Baked apples are a personal favourite of mine, and easily made in the microwave, oven, or toaster oven. They’re kind of like inside-out apple crisp, and they look very pretty when served in a little saucer, covered with whipped cream or drizzled with caramel sauce.
The most complicated part of making a baked apple is cutting out the core. You don’t want to cut all the way through the apple, or you’ll make it impossible for all the gooey goodness to get held inside. You just want to scoop out most of the core, leaving about a half-inch “floor” on the bottom to hold everything in. Think of it kind of like carving a pumpkin — cut a circle around the stem with a paring knife, then use a spoon to scoop downwards and take out the core and seeds. You’ll want the hole to be about an inch wide — enough to make sure you’ve gotten out all of the core and seeds, but not so wide as to be cutting out all of the delicious apple flesh.
Once you’ve made your little apple “bowls”, it’s time to fill them with crumbly goodness. Mix together equal parts brown sugar, uncooked oats (I prefer large-flake oats, because they retain more texture than quick oats, but use whichever you have on hand), and raisins or nuts (or a mix of both). 1/3 cup of each gives you enough to fill four large apples. Add in a pinch of salt and a sprinkle of cinnamon*, then fill your apples. Top each one with a teensy bit of butter or margarine (a half-teaspoon is enough).
If you’re baking these in the oven or toaster oven, you’ll want to add a little bit of water or apple juice to the bottom of the baking pan, just to help keep things from drying out. If you’re doing it in the microwave you don’t need to worry about that, since the microwave doesn’t dry things out the same way.
Bake covered at 350 degrees for a half hour, or in the microwave at medium-high for five minutes (depends on your specific microwave; it may take some testing to get the timing right). Serve immediately with whipped cream, ice cream, or caramel sauce (or all of the above).
This one’s my dad’s favourite, and was usually the dessert he’d whip up whenever he was in charge of dinner. He and I share the same allergy, so it was one of the few ways he ever got to eat apples, and he became an expert at making this particular dish.
Peel and slice four large apples.
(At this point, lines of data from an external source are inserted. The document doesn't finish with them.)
(** Ties keep their order: a list already in decreasing order of key is
    left as it is. *)
Lemma sort_desc_id (l : list nat) : Sorted ge_key l -> sort_desc key l = l.
Proof.
  induction 1 as [|i l Hs IH Hhd]; simpl; [reflexivity|].
  rewrite IH. destruct Hhd as [|j l Hij]; simpl; [reflexivity|].
  unfold ge_key in Hij. destruct (Rlt_dec (key i) (key j)); [lra|reflexivity].
Qed.

End SortDesc.

Lemma sorted_map_key (key : nat -> R) (rel : R -> R -> Prop) (l : list nat) :
  Sorted (fun a b => rel (key a) (key b)) l <-> Sorted rel (map key l).
Proof.
  split.
  - induction 1 as [|i l Hs IH Hhd]; simpl; constructor; [exact IH|].
    destruct Hhd; simpl; constructor; assumption.
  - induction l as [|i l IH]; simpl; intros Hs; [constructor|].
    inversion Hs as [|? ? Hs' Hhd]; subst. constructor; [apply IH, Hs'|].
    destruct l; simpl in *; constructor. inversion Hhd; assumption.
Qed.

Lemma gather_seq (t : tensor) : gather t (seq 0 (length t)) = t.
Proof.
  unfold gather. induction t as [|x t IH]; [reflexivity|].
  simpl. f_equal. rewrite <- seq_shift, map_map. exact IH.
Qed.

Lemma length_gather (t : tensor) (idx : list nat) :
  length (gather t idx) = length idx.
Proof. apply length_map. Qed.

Lemma length_argsort (w : tensor) :
  length (argsort_descending w) = length w.
Proof.
  unfold argsort_descending.
  rewrite (Permutation_length (sort_desc_perm _ _)). apply length_seq.
Qed.

(** Gathering along the sort order of a row of the same length rearranges
    the entries. *)
Lemma gather_argsort_perm (t w : tensor) :
  length t = length w -> Permutation (gather t (argsort_descending w)) t.
Proof.
  intros Hlen. rewrite <- (gather_seq t) at 2. unfold gather.
  apply Permutation_map. rewrite Hlen. apply sort_desc_perm.
Qed.

Lemma gather_argsort_sorted (w : tensor) :
  non_increasing (gather w (argsort_descending w)).
Proof.
  unfold non_increasing, gather, argsort_descending.
  apply (sorted_map_key (fun i => nth i w 0) (fun a b => b <= a)).
  apply sort_desc_sorted.
Qed.

Lemma argsort_non_increasing (w : tensor) :
  non_increasing w -> argsort_descending w = seq 0 (length w).
Proof.
  intros Hw. unfold argsort_descending. apply sort_desc_id.
  apply (sorted_map_key (fun i => nth i w 0) (fun a b => b <= a)).
  change (map (fun i => nth i w 0) (seq 0 (length w)))
    with (gather w (seq 0 (length w))).
  rewrite gather_seq. exact Hw.
Qed.

Lemma gather_non_increasing (t w : tensor) :
  length t = length w -> non_increasing w ->
  gather t (argsort_descending w) = t.
Proof.
  intros Hlen Hw. rewrite argsort_non_increasing by assumption.
  rewrite <- Hlen. apply gather_seq.
Qed.

Lemma tensor_sum_perm (a b : tensor) :
  Permutation a b -> tensor_sum a = tensor_sum b.
Proof.
  induction 1 as [|x a b _ IH|x y a|a b c _ IH1 _ IH2].
  - reflexivity.
  - change (x + tensor_sum a = x + tensor_sum b). rewrite IH. reflexivity.
  - change (y + (x + tensor_sum a) = x + (y + tensor_sum a)). lra.
  - congruence.
Qed.

Lemma positive_perm (a b : tensor) :
  Permutation a b -> all_positive a -> all_positive b.
Proof. intros Hp Ha. unfold all_positive. rewrite <- Hp. exact Ha. Qed.

(** ** Slices and dictionary lookups *)

Lemma py_slice_app {A : Type} (pre seg post : list A) (a b : Z) :
  a = Z.of_nat (length pre) ->
  b = (a + Z.of_nat (length seg))%Z ->
  py_slice (pre ++ seg ++ post) a b = seg.
Proof.
  intros -> ->. unfold py_slice, slice_index.
  rewrite !length_app.
  destruct (Z.ltb_spec (Z.of_nat (length pre)) 0); [lia|].
  destruct (Z.ltb_spec (Z.of_nat (length pre) + Z.of_nat (length seg)) 0);
    [lia|].
  rewrite !Z.min_l by lia.
  replace (Z.to_nat (Z.of_nat (length pre) + Z.of_nat (length seg)
                     - Z.of_nat (length pre))) with (length seg) by lia.
  rewrite Nat2Z.id, drop_app_length, take_app_length. reflexivity.
Qed.

Lemma getitem_xi_dict (fsd_xi : tensor) :
  getitem (xi_dict fsd_xi) "fsd_xi_nq" = Ok fsd_xi.
Proof. unfold getitem, xi_dict. rewrite lookup_insert_eq. reflexivity. Qed.

Lemma contains_xi_dict (fsd_xi : tensor) :
  contains (xi_dict fsd_xi) "fsd_xi_nq" = true.
Proof.
  unfold contains, xi_dict. rewrite lookup_insert_eq.
  apply bool_decide_eq_true. eauto.
Qed.

Lemma getitem_params_dict (p : MixtureParams) :
  getitem (params_dict p) "mu_lo" = Ok (mu_lo p)
  /\ getitem (params_dict p) "phi_lo" = Ok (phi_lo p)
  /\ getitem (params_dict p) "w_lo" = Ok (w_lo p)
  /\ getitem (params_dict p) "mu_hi" = Ok (mu_hi p)
  /\ getitem (params_dict p) "phi_hi" = Ok (phi_hi p)
  /\ getitem (params_dict p) "w_hi" = Ok (w_hi p).
Proof.
  unfold getitem, params_dict.
  repeat split; repeat (rewrite lookup_insert_ne by discriminate);
    rewrite lookup_insert_eq; reflexivity.
Qed.

(** A dict of parameters determines its six entries. *)
Lemma params_dict_inj (p q : MixtureParams) :
  params_dict p = params_dict q -> p = q.
Proof.
  intros Heq.
  pose proof (getitem_params_dict p) as (P1 & P2 & P3 & P4 & P5 & P6).
  pose proof (getitem_params_dict q) as (Q1 & Q2 & Q3 & Q4 & Q5 & Q6).
  rewrite Heq in P1, P2, P3, P4, P5, P6.
  destruct p, q; simpl in *. f_equal; congruence.
Qed.

(** ** The full codec *)

Lemma Ok_inj {A : Type} (a b : A) : Ok a = Ok b -> a = b.
Proof.
  intros Heq.
  exact (f_equal (fun r => match r with Ok x => x | Raise _ => a end) Heq).
Qed.

Lemma bind_ok {A B : Type} (a : A) (f : A -> result B) : (Ok a ≫= f) = f a.
Proof. reflexivity. Qed.

Lemma py_slice_eq {A : Type} (xi pre seg post : list A) (a b : Z) :
  xi = pre ++ seg ++ post ->
  a = Z.of_nat (length pre) ->
  b = (a + Z.of_nat (length seg))%Z ->
  py_slice xi a b = seg.
Proof. intros ->. apply py_slice_app. Qed.

(** Side conditions of [py_slice_eq]: the row is the stated concatenation,
    and the bounds are the lengths of its parts. *)
Ltac slice_side Hxi :=
  first [ rewrite Hxi; rewrite <- ?app_assoc, ?app_nil_r; reflexivity
        | rewrite ?length_app; simpl length; lia ].

Lemma full_encode_params_dict (self : FSDModelGPLVM.t) (p : MixtureParams) :
  FSDModelGPLVM.encode self (params_dict p)
  = Ok (tensor_log (mu_hi p) ++ tensor_log (phi_hi p)
        ++ (if (1 <? FSDModelGPLVM.n_fsd_hi_comps self)%Z
            then StickBreakingTransform._inverse (w_hi p) else [])
        ++ tensor_log (mu_lo p) ++ tensor_log (phi_lo p)
        ++ (if (1 <? FSDModelGPLVM.n_fsd_lo_comps self)%Z
            then StickBreakingTransform._inverse (w_lo p) else [])).
Proof.
  pose proof (getitem_params_dict p) as (P1 & P2 & P3 & P4 & P5 & P6).
  unfold FSDModelGPLVM.encode, cat.
  rewrite P4, bind_ok, P5, bind_ok.
  destruct (1 <? FSDModelGPLVM.n_fsd_hi_comps self)%Z;
    destruct (1 <? FSDModelGPLVM.n_fsd_lo_comps self)%Z;
    rewrite ?P6; simpl; rewrite P1; simpl; rewrite P2; simpl;
    rewrite ?P3; simpl; rewrite ?app_nil_r; reflexivity.
Qed.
Lay the slices in an 8×8 baking dish (use a bit of butter to grease up the dish if you’re not using non-stick).
In a bowl, combine 3/4 cup brown sugar, 1/2 cup flour (I like to use whole wheat), 1/2 cup oats (like with the baked apples, I prefer large flake, but quick oats will do), a pinch of salt, and a sprinkling of cinnamon*. Spread this over the top of the apples. Cut up 1/2 cup of cold butter into small chunks and spread these evenly over the top of the crumbly layer.
Bake at 350 degrees for 30 minutes, until the top begins to turn golden brown. Serve immediately with whipped cream, ice cream, or caramel sauce.
*Other spices you could use are allspice, cloves, nutmeg, or even pumpkin pie spice, but cinnamon is my usual standby here. Feel free to get crazy and add whatever the heck you like, though — you could probably add ginger and chili powder and have it come out pretty delicious.